Task to complete:
Your answer should consist of every line from the records that holds the string "done".

Input records:
________________________________________
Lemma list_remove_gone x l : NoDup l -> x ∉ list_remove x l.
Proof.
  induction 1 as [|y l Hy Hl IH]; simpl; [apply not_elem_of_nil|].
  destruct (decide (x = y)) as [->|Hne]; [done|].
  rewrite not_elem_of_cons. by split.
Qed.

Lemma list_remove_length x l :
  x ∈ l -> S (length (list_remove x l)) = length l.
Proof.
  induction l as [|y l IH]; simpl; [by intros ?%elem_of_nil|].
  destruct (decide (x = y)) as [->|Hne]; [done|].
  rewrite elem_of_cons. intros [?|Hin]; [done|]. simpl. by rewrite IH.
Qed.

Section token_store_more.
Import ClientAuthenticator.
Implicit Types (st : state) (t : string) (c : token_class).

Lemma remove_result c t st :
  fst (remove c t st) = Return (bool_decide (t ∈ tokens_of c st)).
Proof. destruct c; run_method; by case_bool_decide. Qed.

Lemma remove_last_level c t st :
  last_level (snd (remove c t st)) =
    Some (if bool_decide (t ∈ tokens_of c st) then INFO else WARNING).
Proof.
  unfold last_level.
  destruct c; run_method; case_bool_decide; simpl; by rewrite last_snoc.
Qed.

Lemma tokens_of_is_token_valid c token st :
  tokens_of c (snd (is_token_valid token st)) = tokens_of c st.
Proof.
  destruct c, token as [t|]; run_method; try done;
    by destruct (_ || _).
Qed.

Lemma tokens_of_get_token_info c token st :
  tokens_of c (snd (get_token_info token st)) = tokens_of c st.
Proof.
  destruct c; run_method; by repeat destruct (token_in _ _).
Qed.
________________________________________
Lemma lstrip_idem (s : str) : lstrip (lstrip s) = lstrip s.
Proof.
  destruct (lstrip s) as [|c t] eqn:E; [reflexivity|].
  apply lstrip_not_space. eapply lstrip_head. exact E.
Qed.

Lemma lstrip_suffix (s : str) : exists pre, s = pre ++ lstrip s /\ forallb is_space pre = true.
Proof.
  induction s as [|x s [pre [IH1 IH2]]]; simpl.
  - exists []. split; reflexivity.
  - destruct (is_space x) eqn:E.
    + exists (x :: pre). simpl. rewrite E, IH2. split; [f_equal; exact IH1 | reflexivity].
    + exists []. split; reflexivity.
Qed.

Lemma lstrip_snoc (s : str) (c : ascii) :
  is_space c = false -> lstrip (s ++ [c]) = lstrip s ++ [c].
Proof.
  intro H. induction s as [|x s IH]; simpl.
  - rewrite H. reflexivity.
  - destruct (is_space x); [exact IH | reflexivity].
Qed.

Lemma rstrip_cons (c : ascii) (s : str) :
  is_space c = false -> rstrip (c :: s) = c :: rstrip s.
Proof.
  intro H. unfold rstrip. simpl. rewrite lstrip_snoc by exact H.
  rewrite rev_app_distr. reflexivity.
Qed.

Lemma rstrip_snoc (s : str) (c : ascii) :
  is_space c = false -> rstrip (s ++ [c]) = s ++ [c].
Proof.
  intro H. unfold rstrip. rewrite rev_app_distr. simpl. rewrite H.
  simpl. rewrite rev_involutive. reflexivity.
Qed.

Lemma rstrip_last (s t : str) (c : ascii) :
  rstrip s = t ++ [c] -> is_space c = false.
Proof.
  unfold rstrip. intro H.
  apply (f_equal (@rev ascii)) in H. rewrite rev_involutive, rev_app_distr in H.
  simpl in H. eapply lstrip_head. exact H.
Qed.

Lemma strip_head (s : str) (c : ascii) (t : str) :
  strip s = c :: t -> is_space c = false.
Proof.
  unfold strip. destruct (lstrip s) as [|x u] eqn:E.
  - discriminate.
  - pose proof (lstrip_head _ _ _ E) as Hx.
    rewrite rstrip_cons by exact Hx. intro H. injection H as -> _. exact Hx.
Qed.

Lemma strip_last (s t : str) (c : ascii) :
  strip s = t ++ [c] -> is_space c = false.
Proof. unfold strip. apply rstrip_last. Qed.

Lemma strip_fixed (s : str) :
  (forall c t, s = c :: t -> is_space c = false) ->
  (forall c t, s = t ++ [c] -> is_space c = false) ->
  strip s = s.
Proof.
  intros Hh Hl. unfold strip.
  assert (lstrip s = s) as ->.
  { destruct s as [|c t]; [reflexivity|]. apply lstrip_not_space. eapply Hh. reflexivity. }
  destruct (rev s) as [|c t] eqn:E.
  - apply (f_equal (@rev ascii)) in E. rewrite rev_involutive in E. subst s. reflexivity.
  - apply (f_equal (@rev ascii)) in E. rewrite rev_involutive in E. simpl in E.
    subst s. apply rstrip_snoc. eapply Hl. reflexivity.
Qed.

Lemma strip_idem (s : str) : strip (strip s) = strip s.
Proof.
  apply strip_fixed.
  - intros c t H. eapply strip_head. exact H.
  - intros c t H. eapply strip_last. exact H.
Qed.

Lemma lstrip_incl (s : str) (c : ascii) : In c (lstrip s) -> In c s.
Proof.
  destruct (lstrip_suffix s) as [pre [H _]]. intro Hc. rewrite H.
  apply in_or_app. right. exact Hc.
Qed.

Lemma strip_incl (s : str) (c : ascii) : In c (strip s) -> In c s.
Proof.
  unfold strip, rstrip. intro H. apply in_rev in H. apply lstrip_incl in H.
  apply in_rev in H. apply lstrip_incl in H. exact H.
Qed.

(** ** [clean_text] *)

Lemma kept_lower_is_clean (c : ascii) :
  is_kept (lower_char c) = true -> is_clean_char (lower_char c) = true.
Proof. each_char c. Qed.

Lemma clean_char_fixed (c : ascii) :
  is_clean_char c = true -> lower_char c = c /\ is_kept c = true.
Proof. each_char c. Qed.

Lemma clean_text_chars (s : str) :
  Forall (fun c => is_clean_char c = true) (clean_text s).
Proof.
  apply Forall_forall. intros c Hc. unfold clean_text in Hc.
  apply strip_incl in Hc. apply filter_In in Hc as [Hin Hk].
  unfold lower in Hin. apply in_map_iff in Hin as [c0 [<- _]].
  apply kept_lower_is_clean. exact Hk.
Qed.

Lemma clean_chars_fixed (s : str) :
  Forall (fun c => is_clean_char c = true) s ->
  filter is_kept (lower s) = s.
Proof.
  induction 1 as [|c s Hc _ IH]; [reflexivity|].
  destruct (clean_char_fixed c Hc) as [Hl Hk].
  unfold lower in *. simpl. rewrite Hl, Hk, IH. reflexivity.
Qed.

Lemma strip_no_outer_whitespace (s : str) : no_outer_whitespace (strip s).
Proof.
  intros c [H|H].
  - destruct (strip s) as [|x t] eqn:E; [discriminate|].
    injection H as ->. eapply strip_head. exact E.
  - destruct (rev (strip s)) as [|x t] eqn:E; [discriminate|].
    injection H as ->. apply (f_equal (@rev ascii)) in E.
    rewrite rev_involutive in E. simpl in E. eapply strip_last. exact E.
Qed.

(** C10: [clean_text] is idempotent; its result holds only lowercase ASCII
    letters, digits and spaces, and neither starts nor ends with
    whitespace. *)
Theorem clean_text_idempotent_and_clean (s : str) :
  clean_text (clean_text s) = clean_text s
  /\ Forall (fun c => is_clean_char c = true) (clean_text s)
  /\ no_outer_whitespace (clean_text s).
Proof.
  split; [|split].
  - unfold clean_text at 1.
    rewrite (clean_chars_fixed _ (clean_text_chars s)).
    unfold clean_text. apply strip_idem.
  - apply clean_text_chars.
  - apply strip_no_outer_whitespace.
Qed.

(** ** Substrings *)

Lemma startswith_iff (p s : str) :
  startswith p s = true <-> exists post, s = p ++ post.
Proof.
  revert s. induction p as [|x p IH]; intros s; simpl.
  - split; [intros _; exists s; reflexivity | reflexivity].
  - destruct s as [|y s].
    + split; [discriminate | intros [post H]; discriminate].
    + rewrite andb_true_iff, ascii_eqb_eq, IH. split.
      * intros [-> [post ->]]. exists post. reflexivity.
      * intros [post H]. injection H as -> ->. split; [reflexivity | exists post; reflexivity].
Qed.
________________________________________
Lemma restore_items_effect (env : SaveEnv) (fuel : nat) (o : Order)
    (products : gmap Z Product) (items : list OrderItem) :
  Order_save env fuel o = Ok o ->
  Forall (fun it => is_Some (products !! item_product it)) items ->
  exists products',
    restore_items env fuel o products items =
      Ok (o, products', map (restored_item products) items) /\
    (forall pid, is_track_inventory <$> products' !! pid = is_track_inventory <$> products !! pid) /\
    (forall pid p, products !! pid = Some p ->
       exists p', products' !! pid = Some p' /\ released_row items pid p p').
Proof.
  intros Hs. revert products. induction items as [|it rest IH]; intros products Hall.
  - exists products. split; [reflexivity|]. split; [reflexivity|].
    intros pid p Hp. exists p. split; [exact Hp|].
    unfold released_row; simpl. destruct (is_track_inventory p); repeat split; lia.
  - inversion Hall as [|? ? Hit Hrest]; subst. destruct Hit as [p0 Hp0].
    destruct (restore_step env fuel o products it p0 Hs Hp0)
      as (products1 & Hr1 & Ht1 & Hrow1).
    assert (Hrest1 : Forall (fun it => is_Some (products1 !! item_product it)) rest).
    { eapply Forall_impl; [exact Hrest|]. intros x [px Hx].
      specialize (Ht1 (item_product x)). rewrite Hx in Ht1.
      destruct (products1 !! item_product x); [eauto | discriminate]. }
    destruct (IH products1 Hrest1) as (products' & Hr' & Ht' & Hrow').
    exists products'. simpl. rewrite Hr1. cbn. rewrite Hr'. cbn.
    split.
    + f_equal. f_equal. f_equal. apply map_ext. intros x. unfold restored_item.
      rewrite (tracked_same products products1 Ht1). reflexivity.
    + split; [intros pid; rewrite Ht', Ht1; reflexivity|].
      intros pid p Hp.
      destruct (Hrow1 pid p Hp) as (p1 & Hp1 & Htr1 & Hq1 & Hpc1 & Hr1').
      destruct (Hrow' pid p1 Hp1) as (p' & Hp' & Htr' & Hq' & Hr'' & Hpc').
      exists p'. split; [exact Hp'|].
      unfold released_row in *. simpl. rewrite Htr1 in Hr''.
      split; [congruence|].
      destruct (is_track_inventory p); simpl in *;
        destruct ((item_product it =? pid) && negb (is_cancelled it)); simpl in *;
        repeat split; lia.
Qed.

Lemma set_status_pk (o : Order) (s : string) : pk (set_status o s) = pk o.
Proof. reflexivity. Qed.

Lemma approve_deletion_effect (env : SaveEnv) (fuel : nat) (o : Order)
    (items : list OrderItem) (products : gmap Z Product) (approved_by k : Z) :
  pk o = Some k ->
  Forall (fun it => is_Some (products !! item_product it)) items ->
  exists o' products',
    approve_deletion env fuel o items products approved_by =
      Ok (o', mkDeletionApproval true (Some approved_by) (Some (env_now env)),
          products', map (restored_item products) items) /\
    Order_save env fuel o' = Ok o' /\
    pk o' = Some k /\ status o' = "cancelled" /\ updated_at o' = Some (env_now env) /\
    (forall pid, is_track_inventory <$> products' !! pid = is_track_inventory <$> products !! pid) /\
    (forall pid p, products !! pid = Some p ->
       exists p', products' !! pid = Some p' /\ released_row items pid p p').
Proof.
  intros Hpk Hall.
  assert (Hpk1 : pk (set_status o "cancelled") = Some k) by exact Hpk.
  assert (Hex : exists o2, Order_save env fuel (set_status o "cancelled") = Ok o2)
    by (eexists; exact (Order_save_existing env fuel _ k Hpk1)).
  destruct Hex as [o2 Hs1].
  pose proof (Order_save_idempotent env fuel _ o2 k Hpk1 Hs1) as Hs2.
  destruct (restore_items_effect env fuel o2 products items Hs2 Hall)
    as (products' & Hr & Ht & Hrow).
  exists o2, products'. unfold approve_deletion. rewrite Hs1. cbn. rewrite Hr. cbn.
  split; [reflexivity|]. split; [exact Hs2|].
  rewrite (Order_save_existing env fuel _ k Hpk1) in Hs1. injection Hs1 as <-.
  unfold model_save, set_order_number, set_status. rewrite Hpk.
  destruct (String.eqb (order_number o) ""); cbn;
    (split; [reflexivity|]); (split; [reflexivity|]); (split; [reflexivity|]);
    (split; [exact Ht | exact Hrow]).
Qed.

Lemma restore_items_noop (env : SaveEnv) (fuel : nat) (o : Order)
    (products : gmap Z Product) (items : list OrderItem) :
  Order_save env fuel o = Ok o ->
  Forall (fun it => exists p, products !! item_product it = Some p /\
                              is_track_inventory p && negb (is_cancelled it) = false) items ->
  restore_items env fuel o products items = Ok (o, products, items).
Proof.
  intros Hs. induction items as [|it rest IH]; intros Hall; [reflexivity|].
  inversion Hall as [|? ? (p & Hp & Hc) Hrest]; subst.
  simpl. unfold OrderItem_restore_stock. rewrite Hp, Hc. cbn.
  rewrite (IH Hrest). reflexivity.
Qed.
________________________________________
Solution to the exercise:
  destruct (decide (x = y)) as [->|Hne]; [done|].
  destruct (decide (x = y)) as [->|Hne]; [done|].
  rewrite elem_of_cons. intros [?|Hin]; [done|]. simpl. by rewrite IH.
  destruct c, token as [t|]; run_method; try done;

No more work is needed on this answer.